→ Data shown
(** C4: when [0 <= overlap < max_chars] and the text is longer than
    [max_chars], [chunk_text] returns, and in every pair of consecutive chunks
    the last [overlap] characters of the first are the first [overlap]
    characters of the second, which has that many; this holds for the pair
    that ends in the tail chunk too, and in both copies of [chunk_text]. *)
Theorem chunk_text_consecutive_overlap {char : Type} (s : list char)
    (max_chars overlap : Z) :
  0 ≤ overlap → overlap < max_chars → max_chars < len s →
  ∃ chunks,
    RagIndexChunk.chunk_text s max_chars overlap = Returns chunks
    ∧ EmbedTextsChunk.chunk_text s max_chars overlap = Returns chunks
    ∧ (1 < length chunks)%nat
    ∧ ∀ i c c', chunks !! i = Some c → chunks !! S i = Some c' →
        Chunker.last_chars overlap c = Chunker.first_chars overlap c'
        ∧ len (Chunker.first_chars overlap c') = overlap.
Proof.
  intros Hov1 Hov2 Hlong. assert (Hov : 0 ≤ overlap < max_chars) by lia.
  destruct (chunk_text_fuel_windows _ rag_at_end_spec max_chars overlap Hov s)
    as (ws & Hws & Hrag).
  destruct (chunk_text_fuel_windows _ embed_at_end_spec max_chars overlap Hov s)
    as (ws' & Hws' & Hemb).
  rewrite <- (windows_of_functional _ _ _ _ _ Hov Hws Hws') in Hemb.
  destruct (windows_overlap max_chars overlap Hov s ws Hlong Hws) as [Hlen Hpairs].
  exists (Chunker.window_slice s <$> ws). split; [|split; [|split]].
  - apply Hrag. unfold Chunker.default_fuel. lia.
  - apply Hemb. unfold Chunker.default_fuel. lia.
  - by rewrite length_fmap.
  - exact Hpairs.
Qed.

(** The same text: its chunks ["abcd"], ["defg"], ["ghij"] share one
    character pairwise. *)
Lemma chunk_text_consecutive_overlap_witness :
  ∃ chunks,
    RagIndexChunk.chunk_text (txt "abcdefghij") 4 1 = Returns chunks
    ∧ ∀ i c c', chunks !! i = Some c → chunks !! S i = Some c' →
        Chunker.last_chars 1 c = Chunker.first_chars 1 c'.
Proof.
  destruct (chunk_text_consecutive_overlap (txt "abcdefghij") 4 1
              ltac:(lia) ltac:(lia) ltac:(vm_compute; reflexivity))
    as (chunks & Hrun & _ & _ & Hpairs).
  exists chunks. split; [exact Hrun|].
  intros i c c' Hc Hc'. exact (proj1 (Hpairs i c c' Hc Hc')).
Defined.

(** ** [sorted] *)

Section SortedFacts.
Context {A K : Type} (lt : K → K → bool) (key : A → K).
Hypothesis lt_order : strict_weak_order lt.
Variable before : A → A → Prop.

Lemma insert_by_perm x l : insert_by lt key x l ≡ₚ x :: l.
Proof.
  induction l as [|y l IH]; simpl; [done|].
  destruct (lt (key y) (key x)); [|done].
  rewrite IH. apply Permutation_swap.
Qed.

Lemma stable_sort_perm l : stable_sort lt key l ≡ₚ l.
Proof.
  induction l as [|x l IH]; simpl; [done|].
  by rewrite insert_by_perm, IH.
Qed.

Lemma placed_before_cons x y z :
  lt (key y) (key x) = false → before x z →
  placed_before lt key before y z → placed_before lt key before x z.
Proof.
  destruct lt_order as (Hasym & Htrans & Hneg).
  intros Hyx Hxz Hyz. unfold placed_before in *.
  destruct (lt (key z) (key x)) eqn:Hzx; [|by right].
  destruct Hyz as [Hyz|[Hzy _]].
  - pose proof (Htrans _ _ _ Hyz Hzx). congruence.
  - destruct (Hneg _ (key y) _ Hzx); congruence.
Qed.

Lemma insert_by_sorted x l :
  Forall (before x) l →
  StronglySorted (placed_before lt key before) l →
  StronglySorted (placed_before lt key before) (insert_by lt key x l).
Proof.
  induction l as [|y l IH]; intros Hx Hl; simpl.
  - repeat constructor.
  - apply Forall_cons in Hx as [Hxy Hx].
    apply StronglySorted_cons in Hl as [Hy Hl].
    destruct (lt (key y) (key x)) eqn:Hyx.
    + apply StronglySorted_cons. split; [|by apply IH].
      rewrite insert_by_perm. constructor; [by left|done].
    + apply StronglySorted_cons. split; [|by apply StronglySorted_cons].
      constructor; [by right|].
      rewrite Forall_forall in *. intros z Hz.
      eapply placed_before_cons; eauto.
Qed.

Lemma stable_sort_sorted l :
  StronglySorted before l →
  StronglySorted (placed_before lt key before) (stable_sort lt key l).
Proof.
  induction 1 as [|x l Hl IH Hx]; simpl; [constructor|].
  apply insert_by_sorted; [|done]. by rewrite stable_sort_perm.
Qed.

End SortedFacts.

Lemma StronglySorted_rev {A} (R : A → A → Prop) l :
  StronglySorted R l ↔ StronglySorted (flip R) (rev l).
Proof.
  induction l as [|x l IH]; simpl; [split; constructor|].
  rewrite StronglySorted_cons, StronglySorted_app, IH.
  split.
  - intros [Hx Hl]. split; [|split; [done|repeat constructor]].
    intros y ? Hy ->%list_elem_of_singleton.
    rewrite Forall_forall in Hx. apply Hx. by rewrite list_elem_of_In, in_rev, <- list_elem_of_In.
  - intros (Hx & Hl & _). split; [|done].
    rewrite Forall_forall. intros y Hy. apply (Hx y x); [|by apply list_elem_of_singleton].
    by rewrite list_elem_of_In, <- in_rev, <- list_elem_of_In.
Qed.

Lemma StronglySorted_lookup_lt {A} (R : A → A → Prop) l p q a b :
  StronglySorted R l → (p < q)%nat → l !! p = Some a → l !! q = Some b → R a b.
Proof.
  intros Hl. revert p q. induction Hl as [|x l Hl IH Hx]; intros p q Hpq Hp Hq; [done|].
  destruct q as [|q]; [lia|]. destruct p as [|p]; simpl in *.
  - injection Hp as <-. rewrite Forall_forall in Hx. apply Hx.
    by eapply list_elem_of_lookup_2.
  - apply (IH p q); [lia|done..].
Qed.

Lemma seq_sorted j n : StronglySorted (λ a b : nat, (a < b)%nat) (seq j n).
Proof.
  revert j. induction n as [|n IH]; intros j; simpl; constructor; [done|].
  apply Forall_forall. intros k Hk%elem_of_seq. lia.
Qed.

Section SortedReverse.
Context {K : Type} (lt : K → K → bool) (key : nat → K).
Hypothesis lt_order : strict_weak_order lt.

Lemma sorted_reverse_length n :
  length (sorted_reverse lt key (seq 0 n)) = n.
Proof.
  unfold sorted_reverse.
  rewrite length_rev, (Permutation_length (stable_sort_perm lt key _)), length_rev.
  apply length_seq.
Qed.

Lemma sorted_reverse_range n i :
  i ∈ sorted_reverse lt key (seq 0 n) → (i < n)%nat.
Proof.
  unfold sorted_reverse.
  rewrite list_elem_of_In, <- in_rev, <- list_elem_of_In, stable_sort_perm.
  rewrite list_elem_of_In, <- in_rev, <- list_elem_of_In. intros ?%elem_of_seq. lia.
Qed.

(** In [sorted(range(n), key=key, reverse=True)] no position has a smaller
    key than a later one, and of two positions with equal keys the smaller
    comes first. *)
Lemma sorted_reverse_ranked n p q i j :
  (p < q)%nat →
  sorted_reverse lt key (seq 0 n) !! p = Some i →
  sorted_reverse lt key (seq 0 n) !! q = Some j →
  lt (key i) (key j) = false ∧ (lt (key j) (key i) = false → (i < j)%nat).
Proof.
  intros Hpq Hp Hq.
  assert (Hs : StronglySorted (flip (placed_before lt key (λ a b, (b < a)%nat)))
                 (sorted_reverse lt key (seq 0 n))).
  { unfold sorted_reverse. apply (proj1 (StronglySorted_rev _ _)).
    apply stable_sort_sorted; [done|].
    apply (proj1 (StronglySorted_rev (λ a b, (a < b)%nat) _)), seq_sorted. }
  pose proof (StronglySorted_lookup_lt _ _ _ _ _ _ Hs Hpq Hp Hq) as Hij.
  destruct lt_order as (Hasym & _ & _).
  destruct Hij as [Hji|[Hij Hlt]]; simpl in *.
  - split; [by apply Hasym|congruence].
  - done.
Qed.

End SortedReverse.

(** ** Search *)

Section SearchFacts.
Context {F : Type} `{!Float32 F} `{!Embeddings F}.

Lemma np_array_matrix (d : nat) (rows : list (list F)) :
  rows ≠ [] → Forall (λ r, length r = d) rows → np_array rows = Returns (Arr2 rows).
Proof.
  intros Hne Hd. destruct rows as [|r rs]; [done|]. unfold np_array.
  apply Forall_cons in Hd as [Hr Hrs].
  rewrite (proj2 (forallb_forall _ rs)); [done|].
  intros r' Hr'%list_elem_of_In. rewrite Forall_forall in Hrs.
  apply bool_decide_eq_true_2. rewrite Hr. by apply Hrs.
Qed.

Lemma similarities_matrix (d : nat) (rows : list (list F)) (q : list F) :
  Forall (λ r, length r = d) rows → length q = d →
  similarities (Arr2 rows) q = Returns ((λ r, dot r q) <$> rows).
Proof.
  intros Hd Hq. unfold similarities.
  rewrite (proj2 (forallb_forall _ rows)); [done|].
  intros r Hr%list_elem_of_In. rewrite Forall_forall in Hd.
  apply bool_decide_eq_true_2. rewrite Hq. by apply Hd.
Qed.

Lemma normalize_length (v : list F) : length (normalize v) = length v.
Proof. unfold normalize. by rewrite length_fmap. Qed.

Lemma embed_query_item embed_one (d : nat) (query : text) :
  embeds embed_one d → item (embed_texts [query]) 0 = Returns (embed_one query).
Proof. intros [-> _]. done. Qed.

Lemma item_Some {A} (l : list A) i x : l !! i = Some x → item l i = Returns x.
Proof. intros H. unfold item. by rewrite H. Qed.

Lemma hits_returns (idx : index F) (sims : list F) (top_idx : list nat) :
  Forall (λ i, (i < length (chunks idx))%nat ∧ (i < length (metas idx))%nat) top_idx →
  ∃ out, hits idx sims top_idx = Returns out ∧ Forall2 (hit_of idx sims) top_idx out.
Proof.
  unfold hits. induction 1 as [|i top_idx [Hc Hm] _ (out & Hout & Hall)].
  - exists []. split; [done|constructor].
  - apply lookup_lt_is_Some_2 in Hc as [t Ht], Hm as [[src cid] Hmeta].
    exists (Hit (sims !!! i) t src cid :: out). split.
    + cbn [mapM]. rewrite (item_Some _ _ _ Ht), (item_Some _ _ _ Hmeta). cbn.
      rewrite Hout. done.
    + constructor; [|done]. done.
Qed.

Lemma top_indices_length (sims : list F) (k : Z) :
  0 ≤ k → len (top_indices sims k) = Z.min k (len sims).
Proof.
  intros Hk. unfold top_indices, len. rewrite slice_to_nonneg by done.
  rewrite length_take, sorted_reverse_length. lia.
Qed.

Lemma load_index_vecs (fs : store F) path ld :
  _load_index fs path = Returns ld → _vecs ld = normalize <$> vectors (data ld).
Proof.
  unfold _load_index. destruct (fs !! path) as [d0|]; [|done].
  unfold np_array. destruct (vectors d0) as [|r rs] eqn:Hv; [done|].
  destruct (forallb _ rs); [|done]. cbn. intros [= <-]. cbn. by rewrite Hv.
Qed.

Lemma hits_top_k (idx : index F) (sims : list F) (k : Z) :
  strict_weak_order flt → 0 ≤ k →
  length (chunks idx) = length sims → length (metas idx) = length sims →
  ∃ out, hits idx sims (top_indices sims k) = Returns out ∧ top_k_result idx sims k out.
Proof.
  intros Hord Hk Hc Hm.
  destruct (hits_returns idx sims (top_indices sims k)) as (out & Hout & Hall).
  { apply Forall_forall. intros i Hi. rewrite Hc, Hm.
    unfold top_indices in Hi. rewrite slice_to_nonneg in Hi by done.
    apply elem_of_take in Hi as (p & Hi & _).
    apply list_elem_of_lookup_2, sorted_reverse_range in Hi. done. }
  exists out. split; [done|]. split.
  - rewrite <- top_indices_length by done. unfold len. f_equal.
    symmetry. by eapply Forall2_length.
  - exists (top_indices sims k). split; [done|].
    intros p q i j Hpq Hp Hq. unfold top_indices in Hp, Hq.
    rewrite slice_to_nonneg in Hp, Hq by done.
    apply lookup_take_Some in Hp as [Hp _], Hq as [Hq _].
    by apply (sorted_reverse_ranked flt (λ i, sims !!! i) Hord (length sims) p q).
Qed.

(** C1: for an index that satisfies the index invariant (at least one
    vector, vectors of the dimension of the query embedding, as many chunk
    texts and metadata entries as vectors), an embeddings service that
    returns one vector per text, a total order on the scores and [k >= 0],
    [search] and, on the same index once loaded by the server, [rag_search]
    return [min(k, n)] results, with scores that never increase and, among
    equal scores, the entry at the smaller position first. *)
Theorem search_top_k (embed_one : text → list F) (d : nat) (idx : index F)
    (query : text) (k : Z) :
  strict_weak_order flt → embeds embed_one d → index_wf d idx → 0 ≤ k →
  (∃ out, search idx query k = Returns out
     ∧ len out = Z.min k (len (vectors idx))
     ∧ top_k_result idx ((λ r, dot r (normalize (embed_one query))) <$> vectors idx) k out)
  ∧ (∀ fs path ld, _load_index fs path = Returns ld → data ld = idx →
       ∃ out, rag_search (Some ld) query k = Returns out
         ∧ len out = Z.min k (len (vectors idx))
         ∧ top_k_result idx
             ((λ r, dot r (normalize (embed_one query))) <$> _vecs ld) k out).
Proof.
  intros Hord Hemb (Hne & Hd & Hc & Hm) Hk.
  assert (Hq : length (normalize (embed_one query)) = d).
  { rewrite normalize_length. apply Hemb. }
  split.
  - unfold search. rewrite (np_array_matrix d) by done. cbn [mbind outcome_bind].
    rewrite (embed_query_item embed_one d) by done. cbn [mbind outcome_bind].
    rewrite (similarities_matrix d) by done. cbn [mbind outcome_bind].
    destruct (hits_top_k idx ((λ r, dot r (normalize (embed_one query))) <$> vectors idx) k)
      as (out & Hout & Htop); [done|done|by rewrite length_fmap..|].
    exists out. split; [done|]. split; [|done].
    destruct Htop as [-> _]. unfold len. by rewrite length_fmap.
  - intros fs path ld Hload Hdata. unfold rag_search, _embed_query.
    rewrite (load_index_vecs _ _ _ Hload), Hdata.
    rewrite (embed_query_item embed_one d) by done. cbn [mbind outcome_bind mret outcome_ret].
    rewrite (similarities_matrix d); [|by apply Forall_fmap; eapply Forall_impl;
      [done|intros r Hr; simpl; by rewrite normalize_length]|done].
    cbn [mbind outcome_bind].
    destruct (hits_top_k idx
                ((λ r, dot r (normalize (embed_one query))) <$> (normalize <$> vectors idx)) k)
      as (out & Hout & Htop); [done|done|by rewrite !length_fmap..|].
    exists out. split; [done|]. split; [|done].
    destruct Htop as [-> _]. unfold len. by rewrite !length_fmap.
Qed.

→ Your instructions
From the data above, return every line from the line that has "[|by apply StronglySorted_cons]." up to and including the line that has "End SortedFacts.", exactly.

→ Task response
    + apply StronglySorted_cons. split; [|by apply StronglySorted_cons].
      constructor; [by right|].
      rewrite Forall_forall in *. intros z Hz.
      eapply placed_before_cons; eauto.
Qed.

Lemma stable_sort_sorted l :
  StronglySorted before l →
  StronglySorted (placed_before lt key before) (stable_sort lt key l).
Proof.
  induction 1 as [|x l Hl IH Hx]; simpl; [constructor|].
  apply insert_by_sorted; [|done]. by rewrite stable_sort_perm.
Qed.

End SortedFacts.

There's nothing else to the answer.